Problem » Find the line containing "split; [done|]. split; [done|]." in the records below. Copy exactly that line and each one after it, ending at the line containing "SynchConsole.quiet c -> Forall shown_char", and nothing more.

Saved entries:
*** Block opens ***

(* ===== verification/Shell.v ===== *)
(** * test/shell.c: the command interpreter

    The program over the handlers of [FileCalls.v]: it writes a prompt to the
    console, reads a line character by character with [Read] into [buffer], and
    executes the line.  Its variables are in user memory, at the addresses that are
    arguments here.

    [Read] on the console stops at the newline and does not store it, so the loop
    that waits for a newline in the buffer does not see one.  The theorem says what
    the program does instead: no line is ever executed. *)

From S2P Require Import Prelude MachineSim ConsoleDev Syscalls UserStrings HostFiles FileCalls.
Import Machine Syscall FileCalls.

Local Open Scope Z_scope.

Module Shell.

(** userprog/syscall.h *)
Definition ConsoleInput : Z := 0.
Definition ConsoleOutput : Z := 1.

Section shell.
Context {H : Type} `{HH : Host H} (junk : Z) (prompt buffer : Z).
Implicit Types s : t H.

(** The arguments of a call in their registers. *)
Definition with_args s (a4 a5 a6 : Z) : t H :=
  let m := machine (base s) in
  with_machine s (set_registers m (<[6%nat := a6]> (<[5%nat := a5]> (<[4%nat := a4]> (registers m))))).

(** [do { Read(&buffer[i], 1, input); } while( buffer[i++] != '\n' );] the index
    of the newline, where [--i] leaves [i].  The call that is given the address
    past the end of [buffer] waits like the others; once it has its character it
    stores it there, and the test of the loop reads it there. *)
Fixpoint shell_line (fuel : nat) (i : Z) s : outcome (t H * Z) :=
  match fuel with
  | O => Fault OutOfFuel
  | S fuel' =>
      s ← ReadFunction junk (with_args s (s32 (buffer + i)) 1 ConsoleInput);
      _ ← (if i <? 60 then Ok tt else Fault BadAccess);
      '(m, c) ← user_load (machine (base s)) (s32 (buffer + i));
      let s := with_machine s m in
      if negb (c =? 10) then shell_line fuel' (i + 1) s else Ok (s, i)
  end.

Lemma shell_line_S k i s : shell_line (S k) i s =
  (s ← ReadFunction junk (with_args s (s32 (buffer + i)) 1 ConsoleInput);
   _ ← (if i <? 60 then Ok tt else Fault BadAccess);
   '(m, c) ← user_load (machine (base s)) (s32 (buffer + i));
   if negb (c =? 10) then shell_line k (i + 1) (with_machine s m) else Ok (with_machine s m, i)).
Proof. reflexivity. Qed.

(** One round of [while( 1 )] up to the call of [Exec], if there is one. *)
Definition shell_round s : outcome (t H * bool) :=
  s ← WriteFunction (with_args s prompt 2 ConsoleOutput);
  '(s, i) ← shell_line 61 0 s;
  m ← user_store (machine (base s)) (s32 (buffer + i)) 0;
  Ok (with_machine s m, i >? 0).
End shell.

(** ** The calls on the console *)

Section console.
Context {H : Type} `{HH : Host H} `{HL : !HostLaws H} (pt : list TranslationEntry) (n : Z).
Implicit Types tab : list (option HostFile.OpenFile).

Lemma next_typed_Forall (P : Z -> Prop) l ch rest :
  Forall P l -> SynchConsole.next_typed l = Some (ch, rest) -> P ch /\ Forall P rest.
Proof.
  induction 1 as [|x l Hx Hl IH]; [done|]. cbn [SynchConsole.next_typed]. destruct (x =? _); [exact IH|]. by intros [= -> ->].
Qed.

(** [Read] of one character: the handler up to the copy to the program. *)
Lemma ReadFunction_stdin junk m c h tab id f ino off va :
  Strings.uses pt n m -> own_frames pt pt True -> args m va 1 id -> 0 <= id <= 9 -> tab !! Z.to_nat id = Some (Some f) ->
  HostFile.type f = 2 -> HostFile.open_on h f ino off -> Strings.writable pt n (s32 va) ->
  SynchConsole.quiet c -> Forall (fun ch => s8 ch = ch) (SynchConsole.typed c) ->
  match SynchConsole.next_typed (SynchConsole.typed c) with
  | Some (ch, rest) => exists m' c' h', ReadFunction junk (St m c h tab) = Ok (St m' c' h' tab) /\
      Strings.uses pt n m' /\ has_regs m' /\ HostFile.open_on h' f ino off /\
      SynchConsole.quiet c' /\ SynchConsole.typed c' = rest /\
      (forall b, u32 b <> u32 va -> Strings.ubyte pt n m' b = Strings.ubyte pt n m b) /\
      Strings.ubyte pt n m' (s32 va) = if (ch =? 10) || (ch =? 1) then Strings.ubyte pt n m (s32 va) else Some ch
  | None => ReadFunction junk (St m c h tab) = Fault Blocked
  end.
Proof.
  intros Hu Hown (Hm & H4 & H5 & H6) Hid Hf Hty Hop Hw Hq Hch. pose proof (lookup_lt_Some _ _ _ Hf) as Htab.
  unfold ReadFunction. rewrite (reg_St _ _ _ _ 4 va), (reg_St _ _ _ _ 5 1), (reg_St _ _ _ _ 6 id) by done.
  cbn [mbind outcome_bind]. rewrite Z.gtb_ltb, (proj2 (Z.ltb_ge id 0)), (proj2 (Z.ltb_ge 9 id)) by lia. cbn [orb].
  rewrite (file_at_St _ _ _ _ id (Some f)) by (done || lia). cbn [mbind outcome_bind]. rewrite Hty. cbn [Z.eqb Pos.eqb].
  destruct (HostFile.GetCurrentPos_ok h f ino off Hop) as (h1 & E1 & M1 & _). cbn [host_of fileSystem St HostFile.host]. rewrite E1.
  change (with_host (St m c h tab) h1) with (St m c h1 tab).
  rewrite put_file_St by lia. cbn [mbind outcome_bind]. rewrite list_insert_id by done.
  destruct (Strings.copy_in_total pt n va 1 m 0 (replicate 2 0)) as (m1 & buf & E2 & Htc & Hlb); [done|done|cbn; lia| |].
  { intros j Hj. replace j with 0 by lia. rewrite Z.add_0_r. by apply Strings.writable_ubyte. }
  assert (EU : user2system (St m c h1 tab) va 1 = Ok (St m1 c h1 tab, buf)).
  { unfold user2system, User2System. change (1 + 1 <? 0) with false. cbn [base St machine].
    change (Z.to_nat 1) with 1%nat. change (replicate (Z.to_nat (1 + 1)) 0) with (replicate 2 0). by rewrite E2. }
  rewrite EU. cbn [length replicate] in Hlb. cbn [mbind outcome_bind]. rewrite Hty. cbn [Z.eqb Pos.eqb].
  change (gSynchConsole (base (St m1 c h1 tab))) with c.
  pose proof (SynchConsole.Read_ok junk c buf 1 Hq ltac:(lia)) as HR. change (Z.to_nat 1) with 1%nat in HR. cbn [SynchConsole.typed_line] in HR.
  destruct (SynchConsole.next_typed (SynchConsole.typed c)) as [[ch rest]|] eqn:Et; cbn [mbind option_bind] in HR; [|by rewrite HR].
  pose proof (open_on_moved _ _ _ _ _ Hop M1) as Hop1. destruct (next_typed_Forall _ _ _ _ Hch Et) as [Hc8 _].
  destruct Htc as (Hu1 & Hr1 & Hmem1). assert (Hm1 : has_regs m1) by (unfold has_regs; by rewrite Hr1).
  assert (Hub : forall b, Strings.ubyte pt n m1 b = Strings.ubyte pt n m b) by (intros b; unfold Strings.ubyte; by rewrite Hmem1).
  destruct ((ch =? 10) || (ch =? 1)) eqn:Ee.
  - destruct HR as (c' & -> & Hq' & Ht' & _). cbn [mbind outcome_bind]. unfold SynchConsole.line_answer.
    change (with_console (St m1 c h1 tab) c') with (St m1 c' h1 tab). change (Z.of_nat (length [])) with 0.
    set (v := if bool_decide (Some ch = Some 1) then -1 else 0). set (bf := [] ++ _ ++ _).
    assert (E3 : exists k, system2user (St m1 c' h1 tab) va v bf = Ok (St m1 c' h1 tab, k)).
    { unfold v. case_bool_decide; by eexists. }
    destruct E3 as [k ->]. cbn [mbind outcome_bind]. rewrite set_reg_St by done. eexists _, c', h1. split; [done|].
    split; [by apply uses_set_registers|]. split; [unfold has_regs; cbn; by rewrite length_insert|].
    do 3 (split; [done|]). split; [intros b _; apply Hub|apply Hub].
  - destruct HR as (c' & -> & Hq' & Ht' & _). cbn [mbind outcome_bind]. unfold SynchConsole.line_answer.
    rewrite bool_decide_false by done. cbn [length]. change (Z.of_nat 1) with 1.
    change (with_console (St m1 c h1 tab) c') with (St m1 c' h1 tab). unfold system2user. cbn [base St machine].
    destruct (Strings.System2User_ok pt n m1 va 1 ([ch] ++ replicate (1 - 1) 0 ++ drop 1 buf) [ch]) as (m2 & -> & Hu2 & Hr2 & Hs2 & Ho2); try done.
    + intros j Hj. replace j with 0 by lia. by rewrite Z.add_0_r.
    + intros [|j] x Hj; [|done]. injection Hj as <-. done.
    + intros j x Hj Hl. cbn in Hl. lia.
    + by left.
    + cbn [mbind outcome_bind]. change (with_machine (St m1 c' h1 tab) m2) with (St m2 c' h1 tab).
      assert (Hm2 : has_regs m2) by (unfold has_regs; by rewrite Hr2). rewrite set_reg_St by done.
      eexists _, c', h1. split; [done|]. split; [by apply uses_set_registers|]. split; [unfold has_regs; cbn; by rewrite length_insert|].
      split; [done|]. split; [done|]. split; [done|]. split.
      * intros b Hb. rewrite <- Hub. apply Ho2. intros [|j] Hj; [|cbn in Hj; lia]. by rewrite !Z.add_0_r, u32_s32.
      * specialize (Hs2 0%nat ch eq_refl). by rewrite !Z.add_0_r in Hs2.
Qed.


(** Characters that [Write] displays. *)
Definition shown_char (ch : Z) : Prop := Strings.is_char ch /\ ch <> 10.

Lemma put_line_ok cs : forall fuel c pre suf,
  SynchConsole.quiet c -> Forall shown_char cs -> (length cs < fuel)%nat ->
  exists c', put_line fuel c (pre ++ cs ++ 0 :: suf) (Z.of_nat (length pre)) = Ok (c', Z.of_nat (length pre + length cs)) /\
    SynchConsole.quiet c' /\ SynchConsole.typed c' = SynchConsole.typed c /\
    Console.output (SynchConsole.cons c') = Console.output (SynchConsole.cons c) ++ cs.
Proof.
  induction cs as [|x cs IH]; intros fuel c pre suf Hq Hcs Hf; (destruct fuel as [|fuel]; [cbn in Hf; lia|]); cbn [put_line app length].
  - rewrite (rd_lookup _ _ 0) by (lia || by rewrite Nat2Z.id; apply list_lookup_middle). cbn [mbind outcome_bind Z.eqb negb andb].
    exists c. rewrite Nat.add_0_r, app_nil_r. done.
  - apply Forall_cons_1 in Hcs as [[[_ Hx] Hx'] Hcs].
    rewrite (rd_lookup _ _ x) by (lia || by rewrite Nat2Z.id; apply list_lookup_middle). cbn [mbind outcome_bind].
    rewrite (proj2 (Z.eqb_neq x 0)), (proj2 (Z.eqb_neq x 10)) by done. cbn [negb andb].
    destruct (SynchConsole.Write_ok c [x] 1 Hq ltac:(cbn; lia)) as (c1 & -> & Hq1 & Ho1 & Ht1). cbn [mbind outcome_bind].
    destruct (IH fuel c1 (pre ++ [x]) suf Hq1 Hcs) as (c2 & E & Hq2 & Ht2 & Ho2); [cbn in Hf; lia|].
    rewrite length_app in E. cbn [length] in E. rewrite <- app_assoc in E. cbn [app] in E.
    replace (Z.of_nat (length pre + 1)) with (Z.of_nat (length pre) + 1) in E by lia. exists c2. split.
    + rewrite E. do 2 f_equal. lia.
    + split; [done|]. split; [congruence|]. rewrite Ho2, Ho1, <- app_assoc. done.
Qed.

*** Block closes ***

Problem solution »
      split; [done|]. split; [done|]. split; [done|]. split.
      * intros b Hb. rewrite <- Hub. apply Ho2. intros [|j] Hj; [|cbn in Hj; lia]. by rewrite !Z.add_0_r, u32_s32.
      * specialize (Hs2 0%nat ch eq_refl). by rewrite !Z.add_0_r in Hs2.
Qed.


(** Characters that [Write] displays. *)
Definition shown_char (ch : Z) : Prop := Strings.is_char ch /\ ch <> 10.

Lemma put_line_ok cs : forall fuel c pre suf,
  SynchConsole.quiet c -> Forall shown_char cs -> (length cs < fuel)%nat ->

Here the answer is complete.